##### Supplied data
(** The lookup of the default branch fails: the warning names
    master, the fetch goes to the empty ref. *)
Lemma CreateFile_fallback_branch_witness :
  exists w1,
    CreateFile_branch handle ctx0 repo0 "Formula/tool.rb" (world empty) = (w1, "")
    /\ server w1 = empty
    /\ In (log.mkEntry log.WarnLevel
             [("fileName", log.Str "Formula/tool.rb");
              ("projectID", log.Str "acme/tap");
              ("requestedBranch", log.Str "");
              ("error", log.Err (ForeignError "connection refused"))]
             "error checking for default branch, using master")
          (logs w1)
    /\ exists rest,
        calls (fst (CreateFile handle ctx0 author0 repo0 "class Tool"
                      "Formula/tool.rb" "update" (world empty)))
        = [] ++
          [gitea.Called (gitea.GetRepo "acme" "tap");
           gitea.Called (gitea.GetContents "acme" "tap" "" "Formula/tool.rb")]
          ++ rest.
Proof.
  exact (client_facts.CreateFile_fallback_branch handle ctx0 author0 repo0
           "class Tool" "Formula/tool.rb" "update" (world empty)
           empty None "connection refused"
           eq_refl eq_refl).
Defined.

(** C6, the sentence as the spec has it, fails: a release identifier
    that is no number makes [Upload] fail with the error of
    [strconv.ParseInt], which is no [RetriableError]. *)
Lemma Upload_unwrapped_error :
  exists e,
    snd (Upload handle ctx0 "abc" tarball tarballFile (world empty)) = Some e
    /\ e = NumError "ParseInt" "abc" ErrSyntax
    /\ forall cause, e <> RetriableError cause.
Proof.
  exists (NumError "ParseInt" "abc" ErrSyntax).
  split; [reflexivity|]. split; [reflexivity|]. discriminate.
Qed.

(** The release is not there: the attachment call fails with status
    404 and its error comes back wrapped. *)
Lemma Upload_failure_witness :
  (exists id resp msg,
      strconv.ParseInt "7" = Success id
      /\ gitea.do (client handle)
           (gitea.CreateReleaseAttachment "acme" "tool" id tarballFile "tool.tar.gz")
           empty
         = (server (fst (Upload handle ctx0 "7" tarball tarballFile (world empty))),
            gitea.Fail resp msg)
      /\ RetriableError (ForeignError "release not found")
         = RetriableError (ForeignError msg)
      /\ calls (fst (Upload handle ctx0 "7" tarball tarballFile (world empty)))
         = [] ++
           [gitea.Called
              (gitea.CreateReleaseAttachment "acme" "tool" id tarballFile
                 "tool.tar.gz")]
      /\ logs (fst (Upload handle ctx0 "7" tarball tarballFile (world empty))) = [])
  \/ (strconv.ParseInt "7"
      = Failure (RetriableError (ForeignError "release not found"))
      /\ (forall cause,
             RetriableError (ForeignError "release not found")
             <> RetriableError cause)
      /\ fst (Upload handle ctx0 "7" tarball tarballFile (world empty))
         = world empty).
Proof.
  exact (client_facts.Upload_failure handle ctx0 "7" tarball tarballFile
           (world empty)
           (fst (Upload handle ctx0 "7" tarball tarballFile (world empty)))
           (RetriableError (ForeignError "release not found"))
           eq_refl).
Defined.

(** Two commits, the first with a message of three lines and an
    author, the second without author. *)
Lemma Changelog_mirrors_commits_witness :
  exists result resp,
    gitea.do (client handle) (gitea.CompareCommits "acme" "tap" "v0.9.0" "v1.0.0")
      withCommits
    = (withCommits, gitea.Ok result resp)
    /\ calls (fst (Changelog handle ctx0 repo0 "v0.9.0" "v1.0.0" (world withCommits)))
       = [] ++ [gitea.Called (gitea.CompareCommits "acme" "tap" "v0.9.0" "v1.0.0")]
    /\ mirrors (gitea.Commits result)
         [mkChangelogItem "c0ffee" "fix: retry upload" "Ada L" "ada@example.com" "ada";
          mkChangelogItem "decaf0" "docs: typo" "" "" ""].
Proof.
  exact (client_facts.Changelog_mirrors_commits handle ctx0 repo0
           "v0.9.0" "v1.0.0" (world withCommits)
           (fst (Changelog handle ctx0 repo0 "v0.9.0" "v1.0.0" (world withCommits)))
           [mkChangelogItem "c0ffee" "fix: retry upload" "Ada L" "ada@example.com" "ada";
            mkChangelogItem "decaf0" "docs: typo" "" "" ""]
           eq_refl).
Defined.

(** With the token of the tests the client is built without token. *)
Lemma newGitea_token_witness :
  exists options,
    calls (fst (newGitea ctx0 "giteatoken" (world empty)))
    = [] ++ [gitea.Constructed "https://gitea.example.com" options]
    /\ ("giteatoken" = "giteatoken" -> forall t, ~ In (gitea.SetToken t) options)
    /\ ("giteatoken" <> "giteatoken" ->
        In (gitea.SetToken "giteatoken") options
        /\ forall t, In (gitea.SetToken t) options -> t = "giteatoken").
Proof.
  exact (client_facts.newGitea_token ctx0 "giteatoken"
           "https://gitea.example.com" (world empty)
           eq_refl).
Defined.

End examples.


(** * Further properties of the publishing pipe *)

Module publish_more.
Import context publish.

Section Runner.

Context {World : Type} {mw : Middleware World}.
Context {Memo : Type} {mo : MemoOps Memo}.

Lemma iteration_Return (p : Publisher World) (l : @Loop World Memo)
  (s' : State World) (invoked : list (string * option error)) (err : error) :
  iteration p l = Return s' invoked err ->
  exists cause,
    wrapped p (st l) = (s', Some cause)
    /\ continuable p && negb (FailFast (ctx s')) = false
    /\ invoked = ran l ++ [(String p, Some cause)]
    /\ err = Errorf (String p ++ ": failed to publish artifacts: ") cause.
Proof.
  unfold iteration. destruct (wrapped p (st l)) as [s1 [cause|]]; [|discriminate].
  destruct (continuable p && negb (FailFast (ctx s1))) eqn:Hc; [discriminate|].
  intros E; injection E as <- <- <-. exists cause. repeat split. exact Hc.
Qed.

(** Where the loop returned from: the stage that made it return, the
    loop state the stages before it left, and the cause. *)
Lemma range_Return (ps : list (Publisher World)) (l : @Loop World Memo)
  (s' : State World) (invoked : list (string * option error)) (err : error) :
  range ps l = Return s' invoked err ->
  exists pre publisher post l1 cause,
    ps = pre ++ publisher :: post
    /\ range pre l = Next l1
    /\ wrapped publisher (st l1) = (s', Some cause)
    /\ continuable publisher && negb (FailFast (ctx s')) = false
    /\ invoked = ran l1 ++ [(String publisher, Some cause)]
    /\ err = Errorf (String publisher ++ ": failed to publish artifacts: ") cause.
Proof.
  revert l; induction ps as [|p ps IH]; intros l; simpl; [discriminate|].
  destruct (iteration p l) as [l'|s1 inv1 e1] eqn:Hit.
  - intros H. destruct (IH _ H) as (pre & q & post & l1 & cause & -> & Hpre & Hrest).
    exists (p :: pre), q, post, l1, cause. split; [reflexivity|].
    split; [|exact Hrest]. simpl. now rewrite Hit.
  - intros H; injection H as -> -> ->.
    destruct (iteration_Return _ _ _ _ _ Hit) as (cause & Hw & Hc & Hinv & He).
    exists [], p, ps, l, cause. repeat split; assumption.
Qed.

(** X1.  Whatever [Run] returns, the stages it invoked are an initial
    part of the pipeline, in the order of the pipeline and each once;
    when stages are left over, [Run] returned the fatal error of the
    stage it invoked last. *)
Theorem Run_invoked_prefix (p : Pipe World) (s : State World) :
  exists rest,
    map (@String World) (pipeline p) = map fst (snd (fst (Run p s))) ++ rest
    /\ (rest <> [] ->
        exists before name cause,
          snd (fst (Run p s)) = before ++ [(name, Some cause)]
          /\ snd (Run p s)
             = Some (Errorf (name ++ ": failed to publish artifacts: ") cause)).
Proof.
  unfold Run. destruct (range (pipeline p) (start s)) as [l|s' invoked err] eqn:Hr.
  - exists []. simpl. split.
    + rewrite (publish_facts.range_Next_ran _ _ _ Hr). simpl. now rewrite app_nil_r.
    + intros H. contradiction H. reflexivity.
  - destruct (range_Return _ _ _ _ _ Hr)
      as (pre & q & post & l1 & cause & Hp & Hpre & _ & _ & -> & ->).
    exists (map (@String World) post). simpl. split.
    + rewrite Hp, !map_app, (publish_facts.range_Next_ran _ _ _ Hpre). simpl.
      rewrite <- app_assoc. reflexivity.
    + intros _. exists (ran l1), (String q), cause. now split.
Qed.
##########
→ **About this exercise**: Read through the data and copy every line where "forall" shows up.

→ **Solution to the exercise**:
    /\ forall cause, e <> RetriableError cause.
      /\ (forall cause,
    /\ ("giteatoken" = "giteatoken" -> forall t, ~ In (gitea.SetToken t) options)
        /\ forall t, In (gitea.SetToken t) options -> t = "giteatoken").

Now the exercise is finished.